ROANOKE TIMES

                         Roanoke Times
                 Copyright (c) 1995, Landmark Communications, Inc.

DATE: MONDAY, January 24, 1994                   TAG: 9401240069
SECTION: NATIONAL/INTERNATIONAL                    PAGE: A-3   EDITION: METRO 
SOURCE: Associated Press
DATELINE: WASHINGTON                                LENGTH: Medium


`DISTURBING' PATTERN OF VIOLATIONS FOUND IN DAY CARE

Some children in day-care centers and foster-care homes are exposed to raw sewage, scalding-hot water, household chemicals, insect infestations and littered playgrounds, federal auditors say.

Auditors with the Department of Health and Human Services' inspector general's office say some preschool children may also be spending their days with child-care workers who have criminal backgrounds.

The findings were based on inspections of 149 licensed day-care, foster care and Head Start programs in Nevada, Wisconsin, North Carolina, South Carolina, Delaware and Virginia. Combined, those child-care providers were serving more than 6,600 children.

The auditors also looked at 106 Native American Head Start programs in Alaska, Arizona, California, Idaho, Nevada, Oregon and Washington.

The purpose of the reviews, which continue in Missouri, is to determine whether child-care providers that receive federal money comply with federal, state and local health and safety standards, and to assess state oversight of day-care facilities.

An official of the inspector general's office says the agency is not ready to draw conclusions about the quality of child-care nationwide, but Sen. Christopher Dodd and Rep. Ron Wyden see a problem.

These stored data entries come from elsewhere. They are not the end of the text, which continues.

(* ===== verification/Lpc.v ===== *)
(** * Linear prediction: codec2/sources/lpc.c

    Arrays that a function fills are its results; a filter reads its memory in
    front of the array that it is given, which is therefore a list with [order]
    samples of memory first. *)
From S2P Require Export Floats.
Open Scope arith_scope.

Section code.
Context `{Arith}.

Definition LPC_MAX : nat := 20.
Definition LPC_MAX_N : nat := 512.

(** [PI] of this file. *)
Definition lpc_PI : double := lit 3141592654 1000000000.

(** [s += a*b] over a range of indices, in single precision. *)
Definition accumulate (n i : nat) (a b : nat -> option float) (s : float) : option float :=
  for_opt n i (fun i s => x ← a i; y ← b i; Some (s ⊕ x ⊗ y)) s.

Definition hanning_window (Sn : list float) (Nsam : nat) : option (list float) :=
  mapM (fun i =>
    x ← Sn !! i;
    Some (to_f (to_d x ⊠ (lit 5 10 ⊟ lit 5 10 ⊠
      d_cos (d_int 2 ⊠ lpc_PI ⊠ to_d (f_int (Z.of_nat i)) ⧄ d_int (Z.of_nat Nsam - 1))))))
    (seq 0 Nsam).

Definition autocorrelate (Sn : list float) (Nsam order : nat) : option (list float) :=
  mapM (fun j => accumulate (Nsam - j) 0 (fun i => Sn !! i) (fun i => Sn !! (i + j)%nat) (f_int 0))
    (seq 0 (order + 1)).

(** [Rn] is the array that the function fills; its last store is after the loop. *)
Definition autocorrelate_freq (Pw w Rn : list float) (Nsam order : nat) : option (list float) :=
  Rn ← for_opt (order + 1) 0 (fun j Rn =>
    r ← for_opt Nsam 0 (fun i r =>
          p ← Pw !! i; x ← w !! i;
          Some (to_f (to_d r ⊞ to_d p ⊠ d_cos (to_d (f_int (Z.of_nat j) ⊗ x))))) (f_int 0);
    if (j <? length Rn)%nat then Some (<[j := r]> Rn) else None) Rn;
  r ← Rn !! (order + 1)%nat;
  Some (<[(order + 1)%nat := r ⊘ f_int (Z.of_nat Nsam)]> Rn).

(** Row [i] of [a], from its index 1, and [E[i]], from those of [i-1]. *)
Definition lev_step (R : list float) (i : nat) (st : float * list float) : option (float * list float) :=
  let '(E, a) := st in
  sum ← accumulate (i - 1) 1 (fun j => a !! (j - 1)%nat) (fun j => R !! (i - j)%nat) (f_int 0);
  r ← R !! i;
  let k := to_f (d_int (-1) ⊠ to_d (r ⊕ sum) ⧄ to_d E) in
  let k := if d_ltb (d_int 1) (d_fabs (to_d k)) then f_int 0 else k in
  row ← mapM (fun j => x ← a !! (j - 1)%nat; y ← a !! (i - j - 1)%nat; Some (x ⊕ k ⊗ y)) (seq 1 (i - 1));
  Some ((f_int 1 ⊖ k ⊗ k) ⊗ E, row ++ [k]).

Definition levinson_durbin (R : list float) (order : nat) : option (list float) :=
  if (LPC_MAX <? order)%nat then None else
  E ← R !! 0%nat;
  '(_, a) ← for_opt order 1 (lev_step R) (E, []);
  Some (f_int 1 :: a).

(** [Sn] starts with [order] samples of memory. *)
Definition inverse_filter (Sn a : list float) (Nsam order : nat) : option (list float) :=
  mapM (fun i => accumulate (order + 1) 0 (fun j => Sn !! (order + i - j)%nat) (fun j => a !! j) (f_int 0))
    (seq 0 Nsam).

(** One output sample, from the samples before it. *)
Definition synthesis_step (res a : list float) (order i : nat) (Sn_ : list float) : option (list float) :=
  x ← res !! i; a0 ← a !! 0%nat;
  y ← for_opt order 1 (fun j s => x ← Sn_ !! (order + i - j)%nat; c ← a !! j; Some (s ⊖ x ⊗ c)) (x ⊗ a0);
  Some (Sn_ ++ [y]).

(** [mem] is the memory of the filter, [order] samples; the result starts with it. *)
Definition synthesis_filter (res a : list float) (Nsam order : nat) (mem : list float) : option (list float) :=
  for_opt Nsam 0 (synthesis_step res a order) mem.

(** The energy of the residual, and [find_aks]. *)
Definition residual_energy (a R : list float) (order : nat) : option float :=
  accumulate (order + 1) 0 (fun i => a !! i) (fun i => R !! i) (f_int 0).

Definition find_aks (Sn : list float) (Nsam order : nat) : option (list float * float) :=
  if negb (order <? LPC_MAX)%nat || negb (Nsam <? LPC_MAX_N)%nat then None else
  Wn ← hanning_window Sn Nsam;
  R ← autocorrelate Wn Nsam order;
  a ← levinson_durbin R order;
  E ← residual_energy a R order;
  Some (a, if d_ltb (to_d E) (d_int 0) then to_f (lit 1 1000000000000) else E).

(** [akw] is filled from index 1. *)
Definition weight (ak : list float) (gamma : float) (order : nat) (akw : list float) : option (list float) :=
  for_opt order 1 (fun i akw =>
    x ← ak !! i;
    if (i <? length akw)%nat
    then Some (<[i := to_f (to_d x ⊠ d_pow (to_d gamma) (to_d (f_int (Z.of_nat i))))]> akw) else None) akw.
End code.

"The pattern of health and safety violations across states is disturbing," says Dodd, D-Conn. and the chairman of a Senate subcommittee on children and families. "Pinched budgets have forced many states to cut back on staff for monitoring programs."

Dodd and Wyden, D-Ore., and the chairman of the House Small Business subcommittee on regulation, are investigating the quality of child care.

"I am convinced that significant numbers of kids under the age of 5 may be in day-care facilities that are unsanitary, unsafe and possibly dangerous," Wyden said.

Wyden also is convinced that the administration's plans to reform the welfare system and require more single mothers to work "cannot succeed unless adequate and safe day care is available."

An official of the inspector general's office, speaking on condition of anonymity, said the majority of child-care providers surveyed had health or safety hazards.

Color photographs in the auditors' December 1993 report on child care in South Carolina document the problem: money bags and a money box stored in a freezer with food; a dirty kitchen floor with dead cockroaches; an uncovered trash can with putrid materials in a kitchen; cans and garbage strewn across a playground; no toilet paper in a bathroom; toxic chemicals and cleaning supplies, hammer and nails within reach of children.

Although the federal government subsidizes day care for low-income families, it relies on the states to ensure that local centers meet health and safety standards.

Many states, however, are having trouble protecting children from unsafe and unsanitary conditions, according to a 1992 General Accounting Office study that blamed budget cutbacks for reductions in oversight.

There are also no national standards for day-care centers, and, according to Wyden, only 19 states require criminal background checks of day-care providers.